The Development of a Highly Potent and Selective Human Toll-like Receptor 2 Agonist: Synthesis and Biological Evaluation of CaLGL-1 and Its Derivatives

Toll-like Receptor 2 (TLR2) plays a crucial role in detecting microbial pathogen-associated molecular patterns, offering potential applications as an Adjuvant for vaccines and antitumor therapies. Here, we present the gram-scale synthesis of CaLGL-1 and its derivatives, Natural Products known for activating mouse TLR2 (EC₅₀ = 3.2 μM). This synthesis involves a streamlined six-step reaction sequence utilizing oxidant-promoted acetalization, effectively preserving the acid-sensitive glycosidic bond for maintaining the compounds' functional integrity.
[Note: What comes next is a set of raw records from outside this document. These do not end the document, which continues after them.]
(** C2.  at(i) below size() returns the element at the logical position
    [i], which is the item at the local offset in the block that holds the
    position; at(i) from size() on throws (std::out_of_range, the
    exception of every failure of the source). *)
Theorem at_matches_model d i :
  wf d ->
  (i < deque_size d ->
   exists x, nth_error (to_list d) i = Some x /\ deque_at d i = Ret x)
  /\ (forall b blk x,
        nth_error (blocks d) b = Some blk ->
        offset (blocks d) b <= i ->
        nth_error (items blk) (i - offset (blocks d) b) = Some x ->
        deque_at d i = Ret x)
  /\ (deque_size d <= i -> deque_at d i = Throw (out_of_range ""%string)).
Proof.
  intros Hwf. pose proof (wf_length _ d Hwf) as Hlen. unfold deque_size, deque_at.
  assert (Hloop : at_loop (blocks d) 0 i
                  = match nth_error (to_list d) i with
                    | Some x => Ret x
                    | None => Throw (out_of_range ""%string)
                    end).
  { rewrite at_loop_spec by lia. now rewrite Nat.sub_0_r. }
  split; [|split].
  - intro Hi. replace (total_size d <=? i) with false by (symmetry; apply Nat.leb_gt; lia).
    destruct (nth_error_ex _ (to_list d) i ltac:(lia)) as [x Hx].
    exists x. split; [exact Hx|]. now rewrite Hloop, Hx.
  - intros b blk x Hn Hoff Hx.
    pose proof (nth_error_lt _ _ _ _ Hx) as Hlt.
    pose proof (offset_block_le _ _ _ _ Hn) as Hle.
    destruct Hwf as [Htot _].
    replace (total_size d <=? i) with false by (symmetry; apply Nat.leb_gt; lia).
    rewrite Hloop.
    destruct (blocks_split _ _ _ _ Hn) as (pre & rest & Hb & Hpl & Hoff').
    unfold to_list. rewrite Hb, to_list_mid.
    rewrite nth_error_app2 by lia. rewrite <- Hoff'.
    rewrite nth_error_app1 by lia. now rewrite Hx.
  - intro Hi. now replace (total_size d <=? i) with true by (symmetry; apply Nat.leb_le; lia).
Qed.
Our structure-activity relationship studies identified R-7d as a potent human TLR2 activator. It demonstrated subnanomolar activity (EC₅₀ = 116 pM) in human THP-1 cells, comparable to that of diprovocim (EC₅₀ = 110 pM). Experiments revealed that R-7d enhances NF-kB promoter activation through TLR2/TLR1 heterodimers rather than TLR2/TLR6. The discovery of R-7d as a robust human TLR2 Agonist opens up new possibilities for combination therapies.